Which lines of the data contain the string "Hlog"? Copy every one of them.

(Records drawn from a dataset)
***

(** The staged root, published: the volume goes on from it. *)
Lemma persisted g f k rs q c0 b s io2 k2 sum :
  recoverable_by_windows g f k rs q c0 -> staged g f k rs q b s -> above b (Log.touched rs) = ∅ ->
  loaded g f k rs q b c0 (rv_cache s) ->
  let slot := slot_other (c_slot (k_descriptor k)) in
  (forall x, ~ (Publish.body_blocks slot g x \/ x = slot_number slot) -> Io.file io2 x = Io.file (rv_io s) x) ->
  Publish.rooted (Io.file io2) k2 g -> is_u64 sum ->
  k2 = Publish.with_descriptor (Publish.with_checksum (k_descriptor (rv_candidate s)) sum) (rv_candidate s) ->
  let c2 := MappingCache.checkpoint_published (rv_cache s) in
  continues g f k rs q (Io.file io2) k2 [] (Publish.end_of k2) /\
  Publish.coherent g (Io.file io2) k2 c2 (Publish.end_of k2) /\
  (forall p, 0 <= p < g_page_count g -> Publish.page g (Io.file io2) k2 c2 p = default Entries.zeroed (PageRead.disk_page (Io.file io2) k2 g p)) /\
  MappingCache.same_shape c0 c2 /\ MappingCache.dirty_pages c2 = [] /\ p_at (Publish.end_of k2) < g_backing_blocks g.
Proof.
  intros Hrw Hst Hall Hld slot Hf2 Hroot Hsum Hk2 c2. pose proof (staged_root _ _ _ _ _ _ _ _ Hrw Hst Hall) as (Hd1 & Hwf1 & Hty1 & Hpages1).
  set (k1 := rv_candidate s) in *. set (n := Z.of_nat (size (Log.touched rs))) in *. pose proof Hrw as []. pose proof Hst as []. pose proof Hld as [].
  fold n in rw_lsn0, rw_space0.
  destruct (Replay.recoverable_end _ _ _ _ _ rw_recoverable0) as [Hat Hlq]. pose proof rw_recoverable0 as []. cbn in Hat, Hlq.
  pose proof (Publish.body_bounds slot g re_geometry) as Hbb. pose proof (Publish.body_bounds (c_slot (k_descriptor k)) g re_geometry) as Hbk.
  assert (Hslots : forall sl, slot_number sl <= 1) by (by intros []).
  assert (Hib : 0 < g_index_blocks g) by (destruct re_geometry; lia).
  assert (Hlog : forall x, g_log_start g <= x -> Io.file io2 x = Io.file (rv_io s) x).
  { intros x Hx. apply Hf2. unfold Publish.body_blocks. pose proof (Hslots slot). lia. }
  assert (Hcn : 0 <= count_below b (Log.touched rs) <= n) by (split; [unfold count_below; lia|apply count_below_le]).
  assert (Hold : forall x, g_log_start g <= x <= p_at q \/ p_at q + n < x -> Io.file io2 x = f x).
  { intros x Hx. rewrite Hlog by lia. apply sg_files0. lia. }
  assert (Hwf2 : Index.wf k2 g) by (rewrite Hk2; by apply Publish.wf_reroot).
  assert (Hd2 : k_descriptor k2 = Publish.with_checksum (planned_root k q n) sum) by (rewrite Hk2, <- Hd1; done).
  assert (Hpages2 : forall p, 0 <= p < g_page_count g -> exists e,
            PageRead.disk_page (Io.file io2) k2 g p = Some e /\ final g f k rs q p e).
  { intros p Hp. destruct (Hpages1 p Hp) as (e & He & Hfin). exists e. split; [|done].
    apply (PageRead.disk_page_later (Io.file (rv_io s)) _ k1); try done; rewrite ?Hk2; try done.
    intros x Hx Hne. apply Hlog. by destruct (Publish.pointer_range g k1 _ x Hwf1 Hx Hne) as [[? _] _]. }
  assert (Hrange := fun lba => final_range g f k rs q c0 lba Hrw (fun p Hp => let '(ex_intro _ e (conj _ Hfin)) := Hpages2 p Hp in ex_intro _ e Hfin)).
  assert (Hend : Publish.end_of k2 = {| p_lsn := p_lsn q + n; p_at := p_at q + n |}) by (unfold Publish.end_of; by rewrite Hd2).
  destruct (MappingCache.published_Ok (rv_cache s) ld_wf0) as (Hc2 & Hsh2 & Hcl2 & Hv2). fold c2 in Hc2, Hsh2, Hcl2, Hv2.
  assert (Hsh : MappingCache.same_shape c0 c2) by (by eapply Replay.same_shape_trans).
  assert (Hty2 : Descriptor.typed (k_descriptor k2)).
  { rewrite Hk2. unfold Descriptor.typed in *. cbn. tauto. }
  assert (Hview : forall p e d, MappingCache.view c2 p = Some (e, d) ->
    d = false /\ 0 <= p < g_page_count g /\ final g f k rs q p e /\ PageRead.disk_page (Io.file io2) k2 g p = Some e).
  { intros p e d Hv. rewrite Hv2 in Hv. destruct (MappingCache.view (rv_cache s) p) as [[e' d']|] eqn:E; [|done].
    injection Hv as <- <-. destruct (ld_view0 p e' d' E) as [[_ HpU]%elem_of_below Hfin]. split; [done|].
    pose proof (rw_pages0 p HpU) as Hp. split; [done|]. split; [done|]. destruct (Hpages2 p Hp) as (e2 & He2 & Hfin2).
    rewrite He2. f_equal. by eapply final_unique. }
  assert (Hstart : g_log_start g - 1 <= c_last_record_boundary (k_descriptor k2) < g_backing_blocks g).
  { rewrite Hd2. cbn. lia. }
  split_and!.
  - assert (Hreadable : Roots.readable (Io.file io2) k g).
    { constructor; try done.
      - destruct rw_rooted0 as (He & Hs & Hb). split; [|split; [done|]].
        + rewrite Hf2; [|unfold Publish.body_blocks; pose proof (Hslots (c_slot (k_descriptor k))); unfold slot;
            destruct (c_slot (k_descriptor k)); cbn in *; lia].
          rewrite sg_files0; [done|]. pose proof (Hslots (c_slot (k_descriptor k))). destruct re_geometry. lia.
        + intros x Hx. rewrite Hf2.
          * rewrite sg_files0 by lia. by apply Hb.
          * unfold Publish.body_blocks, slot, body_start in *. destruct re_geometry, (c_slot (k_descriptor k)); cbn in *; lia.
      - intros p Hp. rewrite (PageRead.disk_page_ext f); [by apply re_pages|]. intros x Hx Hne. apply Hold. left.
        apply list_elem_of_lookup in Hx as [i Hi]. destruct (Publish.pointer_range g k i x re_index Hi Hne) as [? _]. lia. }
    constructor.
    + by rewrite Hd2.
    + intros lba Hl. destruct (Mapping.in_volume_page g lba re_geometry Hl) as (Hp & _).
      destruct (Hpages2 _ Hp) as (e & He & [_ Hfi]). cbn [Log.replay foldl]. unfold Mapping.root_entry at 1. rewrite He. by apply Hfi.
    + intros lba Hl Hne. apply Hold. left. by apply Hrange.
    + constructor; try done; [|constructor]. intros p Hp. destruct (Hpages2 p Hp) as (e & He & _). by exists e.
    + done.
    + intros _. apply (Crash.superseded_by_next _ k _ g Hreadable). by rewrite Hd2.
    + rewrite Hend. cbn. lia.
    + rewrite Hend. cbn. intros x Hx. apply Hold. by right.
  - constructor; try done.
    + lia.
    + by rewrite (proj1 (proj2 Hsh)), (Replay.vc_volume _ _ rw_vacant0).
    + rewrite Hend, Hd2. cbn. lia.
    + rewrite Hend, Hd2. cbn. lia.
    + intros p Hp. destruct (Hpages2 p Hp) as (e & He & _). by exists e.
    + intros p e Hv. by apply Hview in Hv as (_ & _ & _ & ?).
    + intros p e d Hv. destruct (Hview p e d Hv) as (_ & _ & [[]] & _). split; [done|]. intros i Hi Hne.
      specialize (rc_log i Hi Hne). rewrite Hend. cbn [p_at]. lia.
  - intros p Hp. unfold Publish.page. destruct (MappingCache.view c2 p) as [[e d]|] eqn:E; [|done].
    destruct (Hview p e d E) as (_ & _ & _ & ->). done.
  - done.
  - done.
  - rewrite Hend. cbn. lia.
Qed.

***

▶ **TASK RESULT**
  assert (Hlog : forall x, g_log_start g <= x -> Io.file io2 x = Io.file (rv_io s) x).
  { intros x Hx. rewrite Hlog by lia. apply sg_files0. lia. }
    intros x Hx Hne. apply Hlog. by destruct (Publish.pointer_range g k1 _ x Hwf1 Hx Hne) as [[? _] _]. }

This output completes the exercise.